Kavanagh never supported AZ’s medical marijuana law, but was inspried to fight for its repeal after seeing results of a 2012 student survey that he believed showed that 1 in 10 school children who smoke marijuana in the state get it from medical marijuana patients. Kavanagh did not address the fact that more students received marijuana from their friends (72%), at parties (28.6%), ‘other’ (23.7%), at school (13.4%), or from family/relatives (14.8%) than from medical card holders (11.6%).
The survey also showed that one in six of those surveyed got alcohol from their parents and 30% of those surveyed who used prescriptions drugs to get high got them from their family’s medicine cabinet.
While he did say, “Let’s crack down on parents and people who provide the other substances to kids. Let’s not simply add a third item and make it even more available to children,” Kavanagh has not taken any steps to keep alcohol or prescription pills away from children.
Keep AZ Drug Free Chairwoman Carolyn Short supports Rep. Kavanagh’s efforts. “We just want to get rid of it,” she explained. “There is nothing good about it. I don’t know what the legitimate use of marijuana is. The FDA says it is a substance that cannot be used, even under the direction or care of a doctor.”
Short continued by rejecting that marijuana has any benefits, saying that “Any benefits to the few participants in the medical marijuana program who are seriously ill are overwhelmingly outweighed by the harm to our kids and communities.”
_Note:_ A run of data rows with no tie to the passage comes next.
(** * Flashcards: a shallow embedding of [flashcards.py]

    The development follows the source file top-down:

    - [PyStr]: the Python [str] methods the program calls
      ([split], [join], [replace], [center], [expandtabs], slicing, [rfind]);
    - [TextWrap]: [textwrap.wrap] with the default [TextWrapper] options,
      as the program calls it;
    - [Flashcards]: the [Flashcard] class and [run_flashcards];
    - [Spec]: the notions of the specification the theorems are stated with;
    - the theorems, the ones about the specification in [Claims].

    Strings are lists of characters.  A character is a code point below
    256 (type [ascii]); the character classes ([str.isspace], the regular
    expression classes [\w] and [\d]) are the ones Python assigns to these code
    points.  Python integers are [Z]. *)

From Stdlib Require Import List ZArith Lia Bool Ascii String Arith Permutation.
Import ListNotations.

Local Open Scope Z_scope.

Definition str := list ascii.

(** String literals. *)
Definition lit (s : string) : str := list_ascii_of_string s.

Definition len (s : str) : Z := Z.of_nat (List.length s).

(* ===================================================================== *)
(** * Python [str] methods *)
(* ===================================================================== *)

Module PyStr.

Definition ord (c : ascii) : N := N_of_ascii c.

Definition in_range (lo hi : N) (c : ascii) : bool :=
  ((lo <=? ord c) && (ord c <=? hi))%N.

Definition SPACE : ascii := " "%char.
Definition TAB : ascii := ascii_of_N 9.
Definition NEWLINE : ascii := ascii_of_N 10.
Definition CR : ascii := ascii_of_N 13.
Definition HYPHEN : ascii := "-"%char.

(** [str.isspace] on one character: code points 9-13, 28-32, 133 and 160. *)
Definition isspace (c : ascii) : bool :=
  in_range 9 13 c || in_range 28 32 c || in_range 133 133 c
  || in_range 160 160 c.

(** [s.strip() == ''] *)
Definition strip_is_empty (s : str) : bool := forallb isspace s.

(** [s.split()]: the maximal runs of non-whitespace characters, in order. *)
Fixpoint split (s : str) : list str :=
  match s with
  | [] => []
  | c :: s' =>
      if isspace c then split s'
      else match s' with
           | [] => [[c]]
           | d :: _ =>
               if isspace d then [c] :: split s'
               else match split s' with
                    | w :: ws => (c :: w) :: ws
                    | [] => [[c]]
                    end
           end
  end.

(** [sep.join(parts)] *)
Fixpoint join (sep : str) (parts : list str) : str :=
  match parts with
  | [] => []
  | [p] => p
  | p :: ps => p ++ sep ++ join sep ps
  end.

(** [s.replace(old, new)] for one-character [old] and [new]. *)
Definition replace (old new : ascii) (s : str) : str :=
  map (fun c => if Ascii.eqb c old then new else c) s.

(** [s * n] *)
Definition mul (s : str) (n : Z) : str :=
  List.concat (repeat s (Z.to_nat n)).

(** [s.center(width, fillchar)]: unchanged when [width <= len s];
    otherwise [left = marg/2 + (marg & width & 1)] fill characters go to
    the left and the remaining ones to the right. *)
Definition center (s : str) (width : Z) (fillchar : ascii) : str :=
  if width <=? len s then s
  else
    let marg := width - len s in
    let left := marg / 2 + Z.land (Z.land marg width) 1 in
    repeat fillchar (Z.to_nat left) ++ s
      ++ repeat fillchar (Z.to_nat (marg - left)).

(** [s.expandtabs(tabsize)]: [col] is the column reached so far. *)
Fixpoint expandtabs_from (tabsize : Z) (col : Z) (s : str) : str :=
  match s with
  | [] => []
  | c :: s' =>
      if Ascii.eqb c TAB then
        if 0 <? tabsize then
          let incr := tabsize - (col mod tabsize) in
          repeat SPACE (Z.to_nat incr) ++ expandtabs_from tabsize (col + incr) s'
        else expandtabs_from tabsize col s'
      else if Ascii.eqb c NEWLINE || Ascii.eqb c CR then
        c :: expandtabs_from tabsize 0 s'
      else c :: expandtabs_from tabsize (col + 1) s'
  end.

Definition expandtabs (tabsize : Z) (s : str) : str :=
  expandtabs_from tabsize 0 s.

(** Slice bounds: a negative index counts from the end, and the result is
    clipped to [0 .. len]. *)
Definition clip (n : Z) (i : Z) : nat :=
  Z.to_nat (if i <? 0 then Z.max 0 (n + i) else Z.min i n).

(** [s[:stop]] and [s[start:]] *)
Definition slice_to (s : str) (stop : Z) : str := firstn (clip (len s) stop) s.
Definition slice_from (s : str) (start : Z) : str := skipn (clip (len s) start) s.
If truth be told, Arizona’s medical marijuana program hasn’t even been given a shot to do any harm to children, not that it would. The program has been greatly stalled, and few legal medical marijuana dispensaries have been allowed to open to serve patients. A state that’s supposed to have over 100 legal collectives has only seen three open their doors since medical marijuana was legalized in 2010.
While the state’s medical marijuana act initially passed by a slim margin, more people than ever now support the law. New polls show that 59% of Arizonans are in favor or medical marijuana. Additionally, 59% of Arizonans were found to be in favor of full legalization of marijuana. Those numbers aren’t stopping Kavanagh, though they may in 2014 if his proposed repeal actually makes it to the ballot.
In order to get the repeal onto the 2014 ballot, Kavanagh just needs to get a simple majority in the House and Senate.